To make the most of this benefit, you must be clear about the eligibility:
1. The first thing to note about deductions on the premium is the age and number of persons insured in a policy.
For instance, as an individual assessee, you get a deduction up to Rs 25,000 in a financial year if you have a policy that covers self, spouse, and dependent children. You can also avail of an additional tax deduction up to Rs 25,000 for your parents below 60 years. If either you or your spouse is a senior citizen, the deduction limit is up to Rs 50,000. Moreover, the maximum mediclaim 80d deduction amount one can get is Rs 1,00,000 if the proposer and insured covered are senior citizens aged above 60.
Hence, one must be sure about the eligibility criteria to claim the right amount of deduction under section 80D. Find the premium you need to pay by using the health insurance premium calculator, an online tool that gives you a precise estimate of your premium.
2. The second thing to note is these tax deductions are applicable for insurance premium paid for all types of health insurance plans viz. family floater plans, senior citizen health insurance, group mediclaim policy by an employer, etc. However, if the employer pays the premium, you cannot claim tax deductions.
Suppose you opted for a multi-year mediclaim policy by paying a lump sum premium at one go. In that case, you can claim a deduction proportional to the number of years of the policy period. That is, if you paid Rs 34,000 for an insurance policy of 2-year validity, you could get the deduction of Rs 17,000 for each year. However, this deduction cannot exceed the maximum allowed limit, as applicable.
To utilise your health insurance tax benefit, you must never make payments for the premium in cash. Instead, you must opt for other secure payment modes like debit/credit cards, cheque or net banking.
A self-employed assessee is an individual who does not receive a fixed salary from an employer. He/she may be engaged in business (trade, commerce, manufacturing, etc.) or pursue a vocation like a lawyer, doctor, or architect. The income of such individuals is classified under ‘income from business or profession’ category. Self-employed individuals must select the right ITR form (ITR-3 or ITR-4) when filing their tax returns. They are eligible to get tax benefits on investments made towards medical insurance premium and claim a deduction from their gross total income.
If you invest in a health insurance plan, you can claim a tax deduction on the premium amount paid in a financial year. A policyholder will be issued a certificate specifying the deduction he/she can claim in a year. Claiming the deduction will help lower the tax liability.
The mediclaim deduction is a tax-free expense that is subtracted from your gross annual income when filing income tax returns. You must fill in the required details in the form when filing ITR and claim the amount the Section 80D deductions.
The rising medical inflation rate is a significant factor that has made health insurance a crucial necessity.

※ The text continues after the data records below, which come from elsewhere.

(* ===== verification/AtUtil.v ===== *)
(** * AT utilities: the field scanner of [source/sim8xx/at/commands/AtUtil.c]

    Every function of the file works on one character buffer [b] and a cursor
    [*start] into it.  A function that returns [false] leaves everything as it was,
    which the model writes [Some (b, None)]; on success it gives the buffer after
    the call, the value and the new cursor. *)

From S2P Require Import Prelude CLib CDouble.

Module AtUtil.

(** [*end = '\0'; *value = atoi( *start); *end = delim; *start = end + 1] *)
Definition atGetNextInt (b : list ascii) (start : nat) (delim : ascii)
    : option (list ascii * option (Z * nat)) :=
  e ← strchr b start delim;
  match e with
  | None => Some (b, None)
  | Some e =>
      b1 ← store b e NUL;
      v ← atoi b1 start;
      b2 ← store b1 e delim;
      Some (b2, Some (v, S e))
  end.

(** The loop over the integer part: stops at the end of the string or at a ['.'],
    which it leaves in the rest. *)
Fixpoint ascii_int_loop (val : double) (s : list ascii) : double * list ascii :=
  match s with
  | [] => (val, [])
  | c :: s' =>
      if decide (c = "."%char) then (val, s)
      else ascii_int_loop (d_add (d_mul (d_of_Z 10) val) (d_of_Z (zchar c - 48))) s'
  end.

(** The loop over the decimals. *)
Fixpoint ascii_frac_loop (val f : double) (s : list ascii) : double :=
  match s with
  | [] => val
  | c :: s' =>
      let f := d_mul f d_tenth in
      ascii_frac_loop (d_add val (d_mul f (d_of_Z (zchar c - 48)))) f s'
  end.

Definition atAsciiToDouble (b : list ascii) (p : nat) : option double :=
  s ← cstr_at b p;
  match s with
  | [] => Some d_zero
  | _ =>
      match ascii_int_loop d_zero s with
      | (val, []) => Some val
      | (val, _ :: s') => Some (ascii_frac_loop val d_one s')
      end
  end.

Definition atGetNextDouble (b : list ascii) (start : nat) (delim : ascii)
    : option (list ascii * option (double * nat)) :=
  e ← strchr b start delim;
  match e with
  | None => Some (b, None)
  | Some e =>
      b1 ← store b e NUL;
      v ← atAsciiToDouble b1 start;
      b2 ← store b1 e delim;
      Some (b2, Some (v, S e))
  end.

(** The destination [buf] is another object: its new contents is the value. *)
Definition atGetNextString (b : list ascii) (start : nat) (buf : list ascii) (length : nat)
    (delim : ascii) : option (list ascii * option (list ascii * nat)) :=
  e ← strchr b start delim;
  match e with
  | None => Some (b, None)
  | Some e =>
      b1 ← store b e NUL;
      v ← strncpy buf b1 start length;
      b2 ← store b1 e delim;
      Some (b2, Some (v, S e))
  end.

(** The cursor moves over the delimiters found before a failure. *)
Fixpoint atSkipReserved (b : list ascii) (start : nat) (num : nat) (delim : ascii)
    : option (bool * nat) :=
  match num with
  | O => Some (true, start)
  | S num' =>
      e ← strchr b start delim;
      match e with
      | None => Some (false, start)
      | Some e => atSkipReserved b (S e) num' delim
      end
  end.

(** [*tmp = *c; *c = '\0'] *)
Definition atExchangeChar (b : list ascii) (c : nat) : option (list ascii * ascii) :=
  tmp ← b !! c;
  b' ← store b c NUL;
  Some (b', tmp).

Definition atRestoreChar (b : list ascii) (c : nat) (tmp : ascii) : option (list ascii) :=
  store b c tmp.

(** ** The scanner, on any conversion *)

Section scanner.
Context {V : Type} (conv : list ascii -> nat -> option V).

Definition getNext (b : list ascii) (start : nat) (delim : ascii)
    : option (list ascii * option (V * nat)) :=
  e ← strchr b start delim;
  match e with
  | None => Some (b, None)
  | Some e =>
      b1 ← store b e NUL;
      v ← conv b1 start;
      b2 ← store b1 e delim;
      Some (b2, Some (v, S e))
  end.

(** The buffer after the temporary terminator is written. *)
Lemma store_delim b p s1 s2 c : cstr_at b p = Some (s1 ++ c :: s2) ->
  exists b1, store b (p + length s1) NUL = Some b1 /\
    (exists r, drop p b1 = s1 ++ NUL :: r) /\
    store b1 (p + length s1) c = Some b.
Proof.
  intros H. pose proof (cstr_at_bound _ _ _ H) as Hb.
  rewrite length_app in Hb. simpl in Hb.
  apply cstr_at_iff in H as (r & E & Hs). unfold store.
  rewrite decide_True by lia. eexists. split; [done|]. split.
  - exists (s2 ++ NUL :: r). rewrite drop_insert_ge by lia.
    replace (p + length s1 - p)%nat with (length s1) by lia.
    rewrite E, <- app_assoc. simpl. by rewrite insert_app_mid.
  - rewrite length_insert, decide_True by lia. f_equal. apply insert_back.
    replace (p + length s1)%nat with (length s1 + p)%nat by lia.
    rewrite Nat.add_comm, <- lookup_drop, E, <- app_assoc. simpl. apply lookup_app_mid.
Qed.

(** A field terminated by the delimiter: the conversion sees exactly the field,
    as a terminated string, and the buffer is as before. *)
Lemma getNext_field b p s1 s2 c v :
  cstr_at b p = Some (s1 ++ c :: s2) -> c ∉ s1 ->
  (forall b1 r, drop p b1 = s1 ++ NUL :: r -> conv b1 p = Some v) ->
  getNext b p c = Some (b, Some (v, S (p + length s1))).
Proof.
  intros H Hc Hv. unfold getNext. rewrite (strchr_found _ _ _ _ _ H Hc). simpl.
  destruct (store_delim _ _ _ _ _ H) as (b1 & -> & (r & Hr) & E2). simpl.
  rewrite (Hv _ _ Hr). simpl. by rewrite E2.
Qed.

Lemma getNext_last b p s c : cstr_at b p = Some s -> c <> NUL -> c ∉ s ->
  getNext b p c = Some (b, None).
Proof. intros. unfold getNext. by erewrite strchr_absent. Qed.

End scanner.

Lemma atGetNextInt_getNext : atGetNextInt = getNext atoi.
Proof. reflexivity. Qed.
Lemma atGetNextDouble_getNext : atGetNextDouble = getNext atAsciiToDouble.
Proof. reflexivity. Qed.
Lemma atGetNextString_getNext b p buf n c :
  atGetNextString b p buf n c = getNext (fun b p => strncpy buf b p n) b p c.
Proof. reflexivity. Qed.

(** The value of a double field. *)
Definition ascii_to_double (s : list ascii) : double :=
  match s with
  | [] => d_zero
  | _ => match ascii_int_loop d_zero s with
         | (val, []) => val
         | (val, _ :: s') => ascii_frac_loop val d_one s'
         end
  end.

Lemma atAsciiToDouble_cstr b p s : cstr_at b p = Some s ->
  atAsciiToDouble b p = Some (ascii_to_double s).
Proof.
  intros H. unfold atAsciiToDouble, ascii_to_double. rewrite H. simpl.
  destruct s; [done|]. by destruct (ascii_int_loop _ _) as [? []].
Qed.

(** The value of a string field copied into an object of [n] bytes. *)
Definition field_bytes (s : list ascii) (n : nat) : list ascii :=
  take n s ++ zeros (n - length s).

Lemma strncpy_l_spec s r n : NUL ∉ s -> strncpy_l (s ++ NUL :: r) n = Some (field_bytes s n).
Proof.
  revert n. unfold field_bytes.
  induction s as [|c s IH]; intros n Hs; destruct n as [|n]; simpl; try done.
  apply not_elem_of_cons in Hs as [? ?].
  case_decide; [congruence|]. by rewrite IH.
Qed.

Lemma field_bytes_length s n : length (field_bytes s n) = n.
Proof.
  unfold field_bytes, zeros. rewrite length_app, length_take, length_replicate. lia.
Qed.

Lemma strncpy_field buf b p s r n : NUL ∉ s -> drop p b = s ++ NUL :: r ->
  length buf = n -> strncpy buf b p n = Some (field_bytes s n).
Proof.
  intros Hs E Hn. unfold strncpy. rewrite E, strncpy_l_spec by done. simpl.
  unfold write_prefix. rewrite decide_True by (rewrite field_bytes_length; lia).
  by rewrite field_bytes_length, <- Hn, drop_all, app_nil_r.
Qed.

Lemma cstr_at_field b p s r : NUL ∉ s -> drop p b = s ++ NUL :: r -> cstr_at b p = Some s.
Proof. intros Hs E. apply cstr_at_iff. eauto. Qed.

(** ** The operations on a field *)

Section fields.
Context (b : list ascii) (p : nat) (s1 s2 : list ascii) (c : ascii).
Context (Hb : cstr_at b p = Some (s1 ++ c :: s2)) (Hc : c ∉ s1).

Lemma field_no_nul : NUL ∉ s1.
Proof. pose proof (cstr_no_nul _ _ Hb). set_solver. Qed.

Lemma atGetNextInt_field :
  atGetNextInt b p c = Some (b, Some (strtol_l s1, S (p + length s1))).
Proof.
  apply (getNext_field _ _ _ _ _ _ _ Hb Hc). intros b1 r E. unfold atoi.
  by rewrite (cstr_at_field _ _ _ _ field_no_nul E).
Qed.

Lemma atGetNextDouble_field :
  atGetNextDouble b p c = Some (b, Some (ascii_to_double s1, S (p + length s1))).
Proof.
  apply (getNext_field _ _ _ _ _ _ _ Hb Hc). intros b1 r E.
  eapply atAsciiToDouble_cstr, cstr_at_field; [apply field_no_nul|done].
Qed.

Lemma atGetNextString_field buf n : length buf = n ->
  atGetNextString b p buf n c = Some (b, Some (field_bytes s1 n, S (p + length s1))).
Proof.
  intros Hn. rewrite atGetNextString_getNext. apply (getNext_field _ _ _ _ _ _ _ Hb Hc). intros b1 r E.
  eapply strncpy_field; [apply field_no_nul|done..].
Qed.

Lemma atSkipReserved_field n :
  atSkipReserved b p (S n) c = atSkipReserved b (S (p + length s1)) n c.
Proof. simpl. by rewrite (strchr_found _ _ _ _ _ Hb Hc). Qed.

(** The cursor after the field. *)
Lemma cstr_at_next : cstr_at b (S (p + length s1)) = Some s2.
Proof.
  replace (S (p + length s1)) with (p + (length s1 + 1))%nat by lia.
  rewrite (cstr_at_add _ _ _ _ Hb) by (rewrite length_app; simpl; lia).
  rewrite <- drop_drop, drop_app_length. done.
Qed.
End fields.

(** ** The conversion of decimal digits *)

Definition all_digits (s : list ascii) : Prop := Forall (fun c => isdigit c = true) s.

Lemma isdigit_range c : isdigit c = true -> 0 <= zchar c - 48 <= 9.
Proof. unfold isdigit. intros [? ?]%andb_true_iff. zbool. lia. Qed.

Lemma isdigit_not_dot c : isdigit c = true -> c <> "."%char.
Proof. by intros ? ->. Qed.

Lemma digits_val_ge acc s : 0 <= acc -> all_digits s -> acc <= digits_val acc s.
Proof.
  intros Ha Hs. revert acc Ha.
  induction Hs as [|c s Hc Hs IH]; intros acc Ha; simpl; [lia|].
  rewrite Hc. pose proof (isdigit_range _ Hc). specialize (IH (10 * acc + (zchar c - 48))). lia.
Qed.

Lemma ascii_int_loop_digits acc s r : 0 <= acc -> all_digits s ->
  digits_val acc s < 2 ^ 53 -> (r = [] \/ exists r', r = "."%char :: r') ->
  ascii_int_loop (d_of_Z acc) (s ++ r) = (d_of_Z (digits_val acc s), r).
Proof.
  intros Ha Hs Hv Hr. revert acc Ha Hv.
  induction Hs as [|c s Hc Hs IH]; intros acc Ha Hv; simpl.
  - destruct Hr as [->|[r' ->]]; done.
  - rewrite decide_False by (by apply isdigit_not_dot).
    pose proof (isdigit_range _ Hc). simpl in Hv. rewrite Hc in Hv |- *.
    pose proof (digits_val_ge (10 * acc + (zchar c - 48)) s ltac:(lia) Hs).
    rewrite d_mul_exact, d_add_exact by lia. apply IH; lia.
Qed.

(** The conversion of an integer field is exact: a string of decimal digits whose value is
    below 2^53 is converted to that value, without a rounding error, whether or not a point
    without decimals follows. *)
Theorem atAsciiToDouble_integer b p s r : cstr_at b p = Some (s ++ r) -> r = [] \/ r = ["."%char] ->
  s <> [] -> all_digits s -> digits_val 0 s < 2 ^ 53 ->
  atAsciiToDouble b p = Some (d_of_Z (digits_val 0 s)).
Proof.
  intros Hb Hr Hne Hs Hv. unfold atAsciiToDouble. rewrite Hb. cbn [mbind option_bind].
  change d_zero with (d_of_Z 0).
  rewrite ascii_int_loop_digits by (try done; try lia; destruct Hr as [->| ->]; eauto).
  destruct s as [|c s]; [done|]. by destruct Hr as [->| ->].
Qed.

(** There is no sign: ['-'] is taken for the digit of value -3, so a southern or western
    coordinate is not negated but shifted. *)
Theorem atAsciiToDouble_negative :
  atAsciiToDouble (str "-47.5" ++ [NUL]) 0 = Some (d_div (d_of_Z (-505)) (d_of_Z 2)).
Proof. reflexivity. Qed.

End AtUtil.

Besides the ever-increasing lifestyle diseases, the coronavirus pandemic has further increased the health risks. Therefore, investing in health insurance with coronavirus cover is a judicious move that will ensure your family’s financial security.

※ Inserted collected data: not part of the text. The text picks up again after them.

(** The insertions of [chSchReadyI] and [chSchReadyAheadI] in the ready list: the
    header is not tested, its priority [NOPRIO] stops the walk. *)
Definition ready_insert (fuel : nat) (tp tqp : ptr) : M heap unit :=
  cp ← walk fuel (fun cp => c ← prio cp; t ← prio tp; mret (t <=? c)) tqp;
  link_before tp cp.

Definition ready_insert_ahead (fuel : nat) (tp tqp : ptr) : M heap unit :=
  cp ← walk fuel (fun cp => c ← prio cp; t ← prio tp; mret (t <? c)) tqp;
  link_before tp cp.

Definition queue_fifo_remove (tqp : ptr) : M heap ptr :=
  tp ← next tqp;
  n ← next tp;
  set_next tqp n;;
  n ← next tqp;
  set_prev n tqp;;
  mret tp.

Definition queue_lifo_remove (tqp : ptr) : M heap ptr :=
  tp ← prev tqp;
  p ← prev tp;
  set_prev tqp p;;
  p ← prev tqp;
  set_next p tqp;;
  mret tp.

Definition queue_dequeue (tp : ptr) : M heap ptr :=
  p ← prev tp;
  n ← next tp;
  set_next p n;;
  n ← next tp;
  p ← prev tp;
  set_prev n p;;
  mret tp.

(** ** Lists in the heap *)

Definition maps (f : gmap ptr ptr) (p q : ptr) : Prop := f !! p = Some q.

(** The queue with header [hdr] holds the threads [l], in order. *)
Record is_queue (h : heap) (hdr : ptr) (l : list ptr) : Prop := {
  iq_nodup : NoDup (hdr :: l);
  iq_next : Forall2 (maps (h_next h)) (hdr :: l) (l ++ [hdr]);
  iq_prev : Forall2 (maps (h_prev h)) (l ++ [hdr]) (hdr :: l)
}.

Lemma Forall2_maps_ne f p q l m : p ∉ l ->
  Forall2 (maps f) l m -> Forall2 (maps (<[p := q]> f)) l m.
Proof.
  intros Hp H. induction H as [|x y l m Hxy H IH]; [constructor|].
  apply not_elem_of_cons in Hp as [? ?]. constructor; [|by apply IH].
  unfold maps. by rewrite lookup_insert_ne.
Qed.

(** The two halves of an insertion: successors and predecessors. *)
Lemma maps_insert_next f l1 l2 m1 m2 a c t : length l1 = length m1 ->
  NoDup (l1 ++ a :: l2) -> t ∉ l1 ++ a :: l2 ->
  Forall2 (maps f) (l1 ++ a :: l2) (m1 ++ c :: m2) ->
  Forall2 (maps (<[a := t]> (<[t := c]> f))) (l1 ++ a :: t :: l2) (m1 ++ t :: c :: m2).
Proof.
  intros Hl Hnd Ht H. apply NoDup_app in Hnd as (Hn1 & Hd & Hn2).
  apply NoDup_cons in Hn2 as [Ha Hn2].
  apply not_elem_of_app in Ht as [Ht1 Ht2]. apply not_elem_of_cons in Ht2 as [Hta Ht2].
  apply Forall2_app_inv in H as [H1 H2]; [|done].
  inversion H2; subst. apply Forall2_app.
  - apply Forall2_maps_ne; [|by apply Forall2_maps_ne].
    intros Hin. apply (Hd _ Hin). by left.
  - repeat constructor; unfold maps.
    + by rewrite lookup_insert_eq.
    + rewrite lookup_insert_ne by done. by rewrite lookup_insert_eq.
    + apply Forall2_maps_ne; [done|by apply Forall2_maps_ne].
Qed.

Lemma maps_insert_prev f l1 l2 m1 m2 a c t : length l1 = length m1 ->
  NoDup (m1 ++ c :: m2) -> t ∉ m1 ++ c :: m2 ->
  Forall2 (maps f) (m1 ++ c :: m2) (l1 ++ a :: l2) ->
  Forall2 (maps (<[c := t]> (<[t := a]> f))) (m1 ++ t :: c :: m2) (l1 ++ a :: t :: l2).
Proof.
  intros Hl Hnd Ht H. apply NoDup_app in Hnd as (Hn1 & Hd & Hn2).
  apply NoDup_cons in Hn2 as [Ha Hn2].
  apply not_elem_of_app in Ht as [Ht1 Ht2]. apply not_elem_of_cons in Ht2 as [Hta Ht2].
  apply Forall2_app_inv in H as [H1 H2]; [|done].
  inversion H2; subst. apply Forall2_app.
  - apply Forall2_maps_ne; [|by apply Forall2_maps_ne].
    intros Hin. apply (Hd _ Hin). by left.
  - repeat constructor; unfold maps.
    + rewrite lookup_insert_ne by done. by rewrite lookup_insert_eq.
    + by rewrite lookup_insert_eq.
    + apply Forall2_maps_ne; [done|by apply Forall2_maps_ne].
Qed.

(** The two halves of a removal of [t] between [a] and [c]. *)
Lemma maps_remove f l1 l2 m1 m2 a c t : length l1 = length m1 ->
  NoDup (l1 ++ a :: t :: l2) ->
  Forall2 (maps f) (l1 ++ a :: t :: l2) (m1 ++ t :: c :: m2) ->
  Forall2 (maps (<[a := c]> f)) (l1 ++ a :: l2) (m1 ++ c :: m2).
Proof.
  intros Hl Hnd H. apply NoDup_app in Hnd as (Hn1 & Hd & Hn2).
  apply NoDup_cons in Hn2 as [Ha Hn2].
  apply Forall2_app_inv in H as [H1 H2]; [|done].
  inversion H2 as [|? ? ? ? ? H3]; subst. inversion H3; subst. apply Forall2_app.
  - apply Forall2_maps_ne; [|done]. intros Hin. apply (Hd _ Hin). by left.
  - constructor; unfold maps; [by rewrite lookup_insert_eq|].
    apply Forall2_maps_ne; [|done]. set_solver.
Qed.

Lemma maps_remove_prev f l1 l2 m1 m2 a c t : length l1 = length m1 ->
  NoDup (m1 ++ t :: c :: m2) ->
  Forall2 (maps f) (m1 ++ t :: c :: m2) (l1 ++ a :: t :: l2) ->
  Forall2 (maps (<[c := a]> f)) (m1 ++ c :: m2) (l1 ++ a :: l2).
Proof.
  intros Hl Hnd H. apply NoDup_app in Hnd as (Hn1 & Hd & Hn2).
  apply NoDup_cons in Hn2 as [Ht Hn2]. apply NoDup_cons in Hn2 as [Hc Hn2].
  apply Forall2_app_inv in H as [H1 H2]; [|done].
  inversion H2 as [|? ? ? ? ? H3]; subst. inversion H3; subst. apply Forall2_app.
  - apply Forall2_maps_ne; [|done]. intros Hin. apply (Hd _ Hin). right. by left.
  - constructor; unfold maps; [by rewrite lookup_insert_eq|].
    by apply Forall2_maps_ne.
Qed.

(** The neighbours at a position of the queue. *)
Lemma queue_split (hdr : ptr) (k1 k2 : list ptr) : exists l1 a c m2,
  hdr :: k1 = l1 ++ [a] /\ k2 ++ [hdr] = c :: m2 /\ length l1 = length k1.
Proof.
  destruct (exists_last (l := hdr :: k1)) as (l1 & a & E); [done|].
  destruct k2 as [|c k2]; simpl.
  - exists l1, a, hdr, []. split_and!; [done..|].
    apply (f_equal length) in E. rewrite length_app in E. simpl in E. lia.
  - exists l1, a, c, (k2 ++ [hdr]). split_and!; [done..|].
    apply (f_equal length) in E. rewrite length_app in E. simpl in E. lia.
Qed.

You can opt for indemnity-based health insurance plans by Care Health Insurance and get the desired financial protection. Besides getting maximum coverage for an affordable premium, you can look to further savings by claiming a tax deduction under section 80d.
Note: Underwriting of claims for COVID-19 is subject to policy terms and conditions.
An individual is eligible to get a Section 80D tax deduction on the health insurance premium paid to the insurer. The total premium amount of a health insurance policy also includes GST charged at the rate of 18%. Therefore, one becomes eligible to claim a deduction on the total premium amount that includes the tax paid. Salaried individuals must provide complete details of the premium paid when submitting the investment proof to the employer. They can claim the deduction when filing tax returns.
Finally, any tax deduction you claim under the various sections of the I-T act must be backed by proofs. That is, relevant documents must be furnished, including details of the health insurance policy and premium paid.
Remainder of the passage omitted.